3-Chloro-N-cyclopropylcathinone

Clinical data
- Other names: 3Cl-CpC; 3′-Chloro-2-(cyclopropylamino)-propanophenone; 2-(N-Cyclopropylamino)-3-chloropropiophenone; PAL-433; PAL433; RTI-6037-39
- Drug class: Stimulant; Serotonin releasing agent; Serotonin–norepinephrine–dopamine reuptake inhibitor

Identifiers
- IUPAC name 1-(3-chlorophenyl)-2-(cyclopropylamino)propan-1-one;
- CAS Number: 1193779-70-2;
- PubChem CID: 44543271;
- ChemSpider: 24631232;
- ChEMBL: ChEMBL569700;

Chemical and physical data
- Formula: C_{12}H_{14}ClNO
- Molar mass: 223.70 g·mol^{−1}
- 3D model (JSmol): Interactive image;
- SMILES CC(C(=O)C1=CC(=CC=C1)Cl)NC2CC2;
- InChI InChI=1S/C12H14ClNO/c1-8(14-11-5-6-11)12(15)9-3-2-4-10(13)7-9/h2-4,7-8,11,14H,5-6H2,1H3; Key:YKOZIWZLLJVPPD-UHFFFAOYSA-N;

= 3-Chloro-N-cyclopropylcathinone =

3-Chloro-N-cyclopropylcathinone (3Cl-CpC; code names PAL-433, RTI-6037-39) is a stimulant and hybrid monoamine releasing agent and monoamine reuptake inhibitor of the cathinone family related to bupropion (3-chloro-N-tert-butylcathinone).

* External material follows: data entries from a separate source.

(** ** All backends *)

(** What makes signing the message [m] possible: the local secrets can be used
    and the provider, or the device, does what its interface documents. *)
Definition message_service (self : Signer) (m : list byte) : Prop :=
  match self with
  | Memory _ => True
  | Vault s => vault_signs s m
  | Privy s => exists pk, Privy.public_key s = Some pk /\ privy_ready s /\ privy_signs s pk m
  | Turnkey s => turnkey_signs s m
  | AwsKms s => aws_signs s m
  | Fireblocks s => exists pk, Fireblocks.public_key s = Some pk /\ fireblocks_ready s /\ fireblocks_signs s pk m
  | GcpKms s => gcp_signs s m
  | Cdp s => utf8_valid m = true /\ cdp_ready s /\ cdp_signs s m
  | Dfns s => exists pk, Dfns.public_key s = Some pk /\ dfns_ready s /\
                dfns_signs s (signature_request_value (Message ("0x" +:+ hex_encode m))) pk m
  | Openfort s => exists pk, Openfort.public_key s = Some pk /\ openfort_ready s /\ openfort_signs s pk m
  | Para s => exists pk, Para.public_key s = Some pk /\ para_signs s pk m
  | FordefiBlackBox s => fordefi_ready (bb_core s) /\ fordefi_signs (bb_core s) (black_box_value (bb_core s) m) m
  | FordefiNativeAuto s => fordefi_ready (na_core s) /\
      fordefi_signs (na_core s) (solana_message_value (na_core s) (na_chain s) m) m
  | FordefiNativeManual s => fordefi_ready (nm_core s) /\
      fordefi_signs (nm_core s) (solana_message_value (nm_core s) (nm_chain s) m) m
  | Ledger s => exists env, ledger_offchain_envelope (Ledger.pubkey s) m = Ok env /\
      device_signs s (SignOffchainMessage (path_str s) env (host_device_path s)) env
  | Crossmint _ | Utila _ => False
  end.

(** The bytes a message signature covers. *)
Definition covered (self : Signer) (pk : Pubkey) (m bytes : list byte) : Prop :=
  match self with
  | Ledger _ => ledger_offchain_envelope pk m = Ok bytes
  | _ => bytes = m
  end.

Lemma messages_deliver `{!SdkLaws} (self : Signer) (m : list byte) :
  message_service self m -> exists pk bytes, Traits.pubkey self = Returned pk /\ covered self pk m bytes /\
    forall tr, delivers O tr (Traits.sign_message self m) (yields (fun _ sg => signs pk bytes sg)).
Proof.
  destruct self as [s|s|s|s|s|s|s|s|s|s|s|s|s|s|s|s|s]; cbn [message_service]; intros HS; try done.
  - eexists _, m. split_and!; [reflexivity|done|]. intros tr. apply delivers_ret. apply memory_signature_verifies.
  - eexists _, m. split_and!; [reflexivity|done|]. intros tr. by apply vault_delivers.
  - destruct HS as (pk & Hpk & Hr & HS). exists pk, m. split_and!; [cbn; unfold Privy.pubkey; by rewrite Hpk|done|].
    intros tr. by apply privy_delivers.
  - eexists _, m. split_and!; [reflexivity|done|]. intros tr. by apply turnkey_delivers.
  - eexists _, m. split_and!; [reflexivity|done|]. intros tr. by apply aws_delivers.
  - destruct HS as (pk & Hpk & Hr & HS). exists pk, m. split_and!; [cbn; unfold Fireblocks.pubkey; by rewrite Hpk|done|].
    intros tr. by apply fireblocks_delivers.
  - eexists _, m. split_and!; [reflexivity|done|]. intros tr. by apply gcp_delivers.
  - destruct HS as (Hu & Hr & HS). eexists _, m. split_and!; [reflexivity|done|]. intros tr. by apply cdp_delivers.
  - destruct HS as (pk & Hpk & Hr & HS). exists pk, m. split_and!; [cbn; unfold Dfns.pubkey; by rewrite Hpk|done|].
    intros tr. by apply dfns_delivers.
  - destruct HS as (pk & Hpk & Hr & HS). exists pk, m. split_and!; [cbn; unfold Openfort.pubkey; by rewrite Hpk|done|].
    intros tr. by apply openfort_delivers.
  - destruct HS as (pk & Hpk & HS). exists pk, m. split_and!; [cbn; unfold Para.pubkey; by rewrite Hpk|done|].
    intros tr. by apply para_delivers.
  - destruct HS as [Hr HS]. eexists _, m. split_and!; [reflexivity|done|]. intros tr. by apply black_box_delivers.
  - destruct HS as [Hr HS]. eexists _, m. split_and!; [reflexivity|done|]. intros tr. by apply native_message_delivers.
  - destruct HS as [Hr HS]. eexists _, m. split_and!; [reflexivity|done|]. intros tr. by apply native_message_delivers.
  - destruct HS as (env & He & HS). eexists _, env. split_and!; [reflexivity|done|]. intros tr. by apply ledger_delivers.
Qed.

(** C6: honest providers get messages signed.  Where the provider answers
    requests of the documented form as documented, possibly after some pending
    polls but fewer than the configured attempts, and nobody cancels the call,
    [sign_message] of every backend that supports it terminates and returns a
    signature, which verifies under the reported key over the message, for the
    Ledger over its envelope. *)
Theorem honest_provider_signs_message `{!SdkLaws} (self : Signer) (m : list byte) (w : World) :
  fair O w -> message_service self m ->
  exists sg w' pk bytes, Traits.sign_message self m w = (Returned (Ok sg), w') /\
    Traits.pubkey self = Returned pk /\ covered self pk m bytes /\ verifies sg pk bytes = true.
Proof.
  intros Hw (pk & bytes & Hpk & Hc & Hd)%messages_deliver.
  destruct (Hd _ w Hw eq_refl) as ([sg|e] & w' & E & _ & Hsg); [|done]. by exists sg, w', pk, bytes.
Qed.

End Backends.

Module HonestDemo.
Import Demo DemoJson DemoJwt DemoDalek DemoEcdsa DemoText DemoPem CrossmintDemo KeychainDemo.

#[export] Instance demo_prints : JsonPrints.
Proof. split. intros v. cbn. destruct (as_str v); by eexists. Qed.
#[export] Instance demo_quotes : JsonQuotes.
Proof. split. intros s. by eexists. Qed.

Definition demo_pk : Pubkey := array_repeat 32 x01.
Definition answering (b : list byte) : World := answering_world 200 b.

Lemma answering_fair b : fair (w_http (answering b)) (answering b).
Proof. split; [done..|]. by split. Qed.

(** A wallet at Para, and a provider that signs a message. *)
Definition at_para : Signer :=
  Para (mkParaSigner "key" "wallet" "https://api" (client_builder (mkHttpClientConfig None None)) (Some demo_pk)).
Definition hello : list byte := as_bytes "hi".
Definition hello_signature : list byte := as_bytes (hex_encode (arr_bytes (demo_sign (arr_bytes demo_pk) hello))).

It acts specifically as a dual serotonin releasing agent (SRA) and serotonin–norepinephrine–dopamine reuptake inhibitor (SNDRI). Its EC_{50} for induction of serotonin release is 1,328 nM, whereas its IC_{50} values for monoamine reuptake inhibition are 265 to 533 nM for dopamine, 2,150 nM for norepinephrine, and 3,180 nM for serotonin. The drug produces psychostimulant-like effects in animals, with a slow onset of action and a long duration of action. The activities of the individual enantiomers of 3Cl-CpC, (−)-3Cl-CpC (PAL-1122) and (+)-3Cl-CpC (PAL-1123), have also been reported.

3Cl-CpC was first described in the scientific literature by 2009. It was being investigated by the National Institute on Drug Abuse (NIDA) as a potential treatment of stimulant dependence, including cocaine dependence specifically.